**TO DO**
Retype, word for word, every line from the one holding "trace w ++ [Signal SIG_DFL;" through the one holding "all: rewrite Hnudge; exec_handshake." in the entries below, both included, and only those lines.

**Extracted data entries**
- Opening Delimiter -
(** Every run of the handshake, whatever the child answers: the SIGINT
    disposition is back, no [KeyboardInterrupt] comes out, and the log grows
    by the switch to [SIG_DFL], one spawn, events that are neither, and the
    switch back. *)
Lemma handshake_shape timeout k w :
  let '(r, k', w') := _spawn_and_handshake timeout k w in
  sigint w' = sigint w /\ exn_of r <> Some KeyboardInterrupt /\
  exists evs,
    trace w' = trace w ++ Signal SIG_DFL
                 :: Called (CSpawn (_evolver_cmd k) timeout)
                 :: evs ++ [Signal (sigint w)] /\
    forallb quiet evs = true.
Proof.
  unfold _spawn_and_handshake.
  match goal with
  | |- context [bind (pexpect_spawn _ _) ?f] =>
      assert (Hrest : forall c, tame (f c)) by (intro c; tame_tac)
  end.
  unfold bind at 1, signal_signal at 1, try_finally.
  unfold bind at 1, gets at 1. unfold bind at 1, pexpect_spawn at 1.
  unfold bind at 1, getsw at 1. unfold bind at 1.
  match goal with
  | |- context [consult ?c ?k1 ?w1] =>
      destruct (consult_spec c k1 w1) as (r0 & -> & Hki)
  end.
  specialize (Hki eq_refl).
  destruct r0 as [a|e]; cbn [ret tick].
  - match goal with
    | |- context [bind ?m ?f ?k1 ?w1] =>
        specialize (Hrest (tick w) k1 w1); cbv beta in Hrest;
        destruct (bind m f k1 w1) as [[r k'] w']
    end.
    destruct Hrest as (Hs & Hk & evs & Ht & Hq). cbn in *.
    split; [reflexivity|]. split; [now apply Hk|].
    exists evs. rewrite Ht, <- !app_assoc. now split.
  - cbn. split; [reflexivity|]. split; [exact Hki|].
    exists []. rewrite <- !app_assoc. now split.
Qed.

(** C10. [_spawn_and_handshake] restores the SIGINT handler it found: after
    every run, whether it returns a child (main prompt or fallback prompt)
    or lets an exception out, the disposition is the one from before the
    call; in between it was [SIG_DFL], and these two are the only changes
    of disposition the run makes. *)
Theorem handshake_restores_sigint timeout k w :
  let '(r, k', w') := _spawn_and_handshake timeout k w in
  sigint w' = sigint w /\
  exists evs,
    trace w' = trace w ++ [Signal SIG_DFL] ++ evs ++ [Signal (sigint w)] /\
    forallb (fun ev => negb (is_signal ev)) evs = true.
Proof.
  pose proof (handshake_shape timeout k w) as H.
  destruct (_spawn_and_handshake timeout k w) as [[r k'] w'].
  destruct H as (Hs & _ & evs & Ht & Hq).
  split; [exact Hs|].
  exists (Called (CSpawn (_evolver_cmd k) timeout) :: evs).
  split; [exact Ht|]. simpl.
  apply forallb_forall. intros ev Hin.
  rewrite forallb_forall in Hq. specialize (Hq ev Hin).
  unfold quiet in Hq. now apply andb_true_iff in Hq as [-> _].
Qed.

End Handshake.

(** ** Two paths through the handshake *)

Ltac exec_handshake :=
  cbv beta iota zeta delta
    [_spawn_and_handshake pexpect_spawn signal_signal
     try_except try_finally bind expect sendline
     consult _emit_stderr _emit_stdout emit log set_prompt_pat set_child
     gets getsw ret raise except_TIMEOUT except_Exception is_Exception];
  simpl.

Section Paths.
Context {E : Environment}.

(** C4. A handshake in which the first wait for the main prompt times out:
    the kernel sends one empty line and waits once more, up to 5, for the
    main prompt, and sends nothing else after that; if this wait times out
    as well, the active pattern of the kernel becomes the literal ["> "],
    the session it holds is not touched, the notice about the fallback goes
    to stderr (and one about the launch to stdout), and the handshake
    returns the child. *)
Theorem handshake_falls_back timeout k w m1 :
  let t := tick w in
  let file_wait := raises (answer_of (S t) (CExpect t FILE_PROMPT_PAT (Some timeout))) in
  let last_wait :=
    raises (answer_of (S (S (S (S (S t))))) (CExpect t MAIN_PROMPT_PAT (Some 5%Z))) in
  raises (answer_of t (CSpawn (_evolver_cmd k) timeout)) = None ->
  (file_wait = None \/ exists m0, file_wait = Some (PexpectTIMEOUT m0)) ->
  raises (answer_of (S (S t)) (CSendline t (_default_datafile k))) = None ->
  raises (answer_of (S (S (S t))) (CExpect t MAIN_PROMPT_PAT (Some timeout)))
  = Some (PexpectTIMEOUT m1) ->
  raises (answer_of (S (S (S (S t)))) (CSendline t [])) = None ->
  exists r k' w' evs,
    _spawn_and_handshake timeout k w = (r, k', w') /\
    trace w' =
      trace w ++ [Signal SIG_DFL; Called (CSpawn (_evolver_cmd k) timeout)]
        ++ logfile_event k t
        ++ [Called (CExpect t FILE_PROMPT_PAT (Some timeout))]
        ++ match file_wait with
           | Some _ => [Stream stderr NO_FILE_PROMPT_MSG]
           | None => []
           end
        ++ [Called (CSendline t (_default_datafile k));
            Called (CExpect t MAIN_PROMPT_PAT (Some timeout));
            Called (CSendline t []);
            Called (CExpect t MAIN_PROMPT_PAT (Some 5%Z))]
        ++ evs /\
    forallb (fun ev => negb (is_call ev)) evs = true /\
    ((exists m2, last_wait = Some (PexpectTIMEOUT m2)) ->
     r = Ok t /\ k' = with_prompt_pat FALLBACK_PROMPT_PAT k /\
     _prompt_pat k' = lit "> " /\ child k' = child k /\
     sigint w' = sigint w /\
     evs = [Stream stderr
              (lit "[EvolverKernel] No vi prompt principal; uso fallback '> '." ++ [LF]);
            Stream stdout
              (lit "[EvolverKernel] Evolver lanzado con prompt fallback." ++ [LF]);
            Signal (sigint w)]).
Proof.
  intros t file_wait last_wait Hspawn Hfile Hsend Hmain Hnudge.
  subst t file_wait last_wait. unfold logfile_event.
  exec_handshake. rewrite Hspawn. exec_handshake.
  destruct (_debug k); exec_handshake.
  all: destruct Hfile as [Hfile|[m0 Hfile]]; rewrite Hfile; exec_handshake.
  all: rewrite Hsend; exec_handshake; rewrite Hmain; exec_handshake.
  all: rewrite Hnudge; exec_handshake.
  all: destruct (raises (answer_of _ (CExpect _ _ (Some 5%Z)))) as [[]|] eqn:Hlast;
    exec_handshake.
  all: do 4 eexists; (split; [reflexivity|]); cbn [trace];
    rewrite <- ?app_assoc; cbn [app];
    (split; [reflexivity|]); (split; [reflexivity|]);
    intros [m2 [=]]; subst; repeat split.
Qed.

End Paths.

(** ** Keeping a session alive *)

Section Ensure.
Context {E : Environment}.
- Closing Delimiter -
**RESULT OF THE TASK**
      trace w ++ [Signal SIG_DFL; Called (CSpawn (_evolver_cmd k) timeout)]
        ++ logfile_event k t
        ++ [Called (CExpect t FILE_PROMPT_PAT (Some timeout))]
        ++ match file_wait with
           | Some _ => [Stream stderr NO_FILE_PROMPT_MSG]
           | None => []
           end
        ++ [Called (CSendline t (_default_datafile k));
            Called (CExpect t MAIN_PROMPT_PAT (Some timeout));
            Called (CSendline t []);
            Called (CExpect t MAIN_PROMPT_PAT (Some 5%Z))]
        ++ evs /\
    forallb (fun ev => negb (is_call ev)) evs = true /\
    ((exists m2, last_wait = Some (PexpectTIMEOUT m2)) ->
     r = Ok t /\ k' = with_prompt_pat FALLBACK_PROMPT_PAT k /\
     _prompt_pat k' = lit "> " /\ child k' = child k /\
     sigint w' = sigint w /\
     evs = [Stream stderr
              (lit "[EvolverKernel] No vi prompt principal; uso fallback '> '." ++ [LF]);
            Stream stdout
              (lit "[EvolverKernel] Evolver lanzado con prompt fallback." ++ [LF]);
            Signal (sigint w)]).
Proof.
  intros t file_wait last_wait Hspawn Hfile Hsend Hmain Hnudge.
  subst t file_wait last_wait. unfold logfile_event.
  exec_handshake. rewrite Hspawn. exec_handshake.
  destruct (_debug k); exec_handshake.
  all: destruct Hfile as [Hfile|[m0 Hfile]]; rewrite Hfile; exec_handshake.
  all: rewrite Hsend; exec_handshake; rewrite Hmain; exec_handshake.
  all: rewrite Hnudge; exec_handshake.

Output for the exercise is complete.